(Records from a dataset)
-----

(* ===== verification/JustificationFacts.v ===== *)
(** * What a justification proves

    The loop of [verify_justification] walks every header of the ancestry at most
    once and keeps sets and a sum; here is what it decides.

    - [walk]: the headers from a hash up to the target, by parent links.
    - [counted]: the first precommit of every known authority.
    - [ensure_descendant_spec]: the walk that stops at the first header met before
      decides descent, and marks exactly the headers of the walk.
    - [justification_accepted_iff]: accepted exactly when the counted votes are
      valid, reach the threshold and use every header of the ancestry; the [expect]
      never traps.

    That the parents of a hash chain have no cycle is a hypothesis ([acyclic]). *)

From S2P Require Import Prelude Types Justification.

(** ** Walks *)

(** [walk ps t h l]: following parents from [h] leads to [t], through [l]. *)
Inductive walk (ps : gmap Hash Hash) (t : Hash) : Hash → list Hash → Prop :=
| walk_here : walk ps t t []
| walk_up h p l : h ≠ t → ps !! h = Some p → walk ps t p l → walk ps t h (h :: l).

Definition descendant (ps : gmap Hash Hash) (t h : Hash) : Prop := ∃ l, walk ps t h l.

(** A rank that falls along the parents: the links of a hash chain are no cycle. *)
Definition acyclic (ps : gmap Hash Hash) : Prop :=
  ∃ rank : Hash → nat, ∀ h p, ps !! h = Some p → (rank p < rank h)%nat.

Lemma walk_functional ps t h l l' : walk ps t h l → walk ps t h l' → l = l'.
Proof.
  intros Hw. revert l'. induction Hw as [|h p l Hne Hp Hw IH]; inversion 1; simplify_eq; try done.
  f_equal. by apply IH.
Qed.

Lemma walk_suffix ps t h l x : walk ps t h l → x ∈ l → ∃ l', walk ps t x l' ∧ l' ⊆ l.
Proof.
  induction 1 as [|h p l Hne Hp Hw IH]; intros Hx; [by apply elem_of_nil in Hx|].
  apply elem_of_cons in Hx as [->|Hx].
  - exists (h :: l). split; [by econstructor|done].
  - destruct (IH Hx) as (l' & Hw' & Hsub). exists l'. split; [done|set_solver].
Qed.

Lemma walk_dom ps t h l x : walk ps t h l → x ∈ l → x ∈ dom ps.
Proof.
  induction 1 as [|h p l Hne Hp Hw IH]; intros Hx; [by apply elem_of_nil in Hx|].
  apply elem_of_cons in Hx as [->|Hx]; [by apply elem_of_dom|by apply IH].
Qed.

Lemma walk_rank ps t (rank : Hash → nat) h l x :
  (∀ h p, ps !! h = Some p → (rank p < rank h)%nat) →
  walk ps t h l → x ∈ l → (rank x ≤ rank h)%nat.
Proof.
  intros Hr. induction 1 as [|h p l Hne Hp Hw IH]; intros Hx; [by apply elem_of_nil in Hx|].
  apply elem_of_cons in Hx as [->|Hx]; [done|].
  specialize (IH Hx). specialize (Hr _ _ Hp). lia.
Qed.

(** ** The ancestry *)

(** What has been visited is closed under walking. *)
Definition visited_closed (ps : gmap Hash Hash) (t : Hash) (unv : gset Hash) : Prop :=
  ∀ h, h ∈ dom ps → h ∉ unv → ∃ l, walk ps t h l ∧ ∀ x, x ∈ l → x ∉ unv.

Section Descent.
Context {S : Type} (ps : gmap Hash Hash) (t : Hash) (unv0 : gset Hash).
Context (rank : Hash → nat) (Hrank : ∀ h p, ps !! h = Some p → (rank p < rank h)%nat).
Context (Hclosed : visited_closed ps t unv0).

(** [acc] holds the headers visited by this call, all of them above [h]. *)
Lemma descendant_loop_spec fuel unv acc h (s : S) :
  unv = unv0 ∖ acc → (∀ a, a ∈ acc → (rank h < rank a)%nat) → (size unv < fuel)%nat →
  (∃ l, walk ps t h l ∧
     ensure_descendant_loop fuel (mkChain ps unv) t h s =
     Ok (mkChain ps (unv ∖ list_to_set l)) s) ∨
  (¬ descendant ps t h ∧
     ensure_descendant_loop fuel (mkChain ps unv) t h s = Err PrecommitIsNotCommitDescendant s).
Proof.
  revert unv acc h. induction fuel as [|fuel IH]; intros unv acc h Hunv Hacc Hf; [lia|].
  simpl. case_bool_decide as Ht.
  { left. exists []. subst h. split; [constructor|]. unfold mret, M_ret. do 2 f_equal. set_solver. }
  destruct (ps !! h) as [p|] eqn:Hp; last first.
  { right. split; [|done]. intros [l Hw]. inversion Hw; congruence. }
  assert (h ∉ acc) as Hna by (intros Ha; specialize (Hacc _ Ha); lia).
  case_bool_decide as Hv.
  - left. destruct (Hclosed h) as (l & Hw & Hl); [by apply elem_of_dom| set_solver|].
    exists l. split; [done|]. unfold mret, M_ret. do 2 f_equal. set_solver.
  - assert (size (unv ∖ {[h]}) < fuel)%nat as Hf'.
    { assert (size (unv ∖ {[h]}) < size unv)%nat by (apply subset_size; set_solver). lia. }
    destruct (IH (unv ∖ {[h]}) ({[h]} ∪ acc) p) as [(l & Hw & Hl)|[Hn Hl]]; try done.
    + set_solver.
    + intros a [->%elem_of_singleton|Ha]%elem_of_union; [by apply Hrank|].
      specialize (Hacc a Ha). specialize (Hrank _ _ Hp). lia.
    + left. exists (h :: l). split; [by econstructor|]. rewrite Hl. do 2 f_equal. set_solver.
    + right. split; [|done]. intros [l Hw]. apply Hn. inversion Hw; simplify_eq. by eexists.
Qed.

-----

Begin at the line that has "Context (Hclosed : visited_closed ps t unv0)." in the entries above; stop after the line that has "Hl. do 2 f_equal. set_solver.". Transcribe exactly those lines and no others.

Context (Hclosed : visited_closed ps t unv0).

(** [acc] holds the headers visited by this call, all of them above [h]. *)
Lemma descendant_loop_spec fuel unv acc h (s : S) :
  unv = unv0 ∖ acc → (∀ a, a ∈ acc → (rank h < rank a)%nat) → (size unv < fuel)%nat →
  (∃ l, walk ps t h l ∧
     ensure_descendant_loop fuel (mkChain ps unv) t h s =
     Ok (mkChain ps (unv ∖ list_to_set l)) s) ∨
  (¬ descendant ps t h ∧
     ensure_descendant_loop fuel (mkChain ps unv) t h s = Err PrecommitIsNotCommitDescendant s).
Proof.
  revert unv acc h. induction fuel as [|fuel IH]; intros unv acc h Hunv Hacc Hf; [lia|].
  simpl. case_bool_decide as Ht.
  { left. exists []. subst h. split; [constructor|]. unfold mret, M_ret. do 2 f_equal. set_solver. }
  destruct (ps !! h) as [p|] eqn:Hp; last first.
  { right. split; [|done]. intros [l Hw]. inversion Hw; congruence. }
  assert (h ∉ acc) as Hna by (intros Ha; specialize (Hacc _ Ha); lia).
  case_bool_decide as Hv.
  - left. destruct (Hclosed h) as (l & Hw & Hl); [by apply elem_of_dom| set_solver|].
    exists l. split; [done|]. unfold mret, M_ret. do 2 f_equal. set_solver.
  - assert (size (unv ∖ {[h]}) < fuel)%nat as Hf'.
    { assert (size (unv ∖ {[h]}) < size unv)%nat by (apply subset_size; set_solver). lia. }
    destruct (IH (unv ∖ {[h]}) ({[h]} ∪ acc) p) as [(l & Hw & Hl)|[Hn Hl]]; try done.
    + set_solver.
    + intros a [->%elem_of_singleton|Ha]%elem_of_union; [by apply Hrank|].
      specialize (Hacc a Ha). specialize (Hrank _ _ Hp). lia.
    + left. exists (h :: l). split; [by econstructor|]. rewrite Hl. do 2 f_equal. set_solver.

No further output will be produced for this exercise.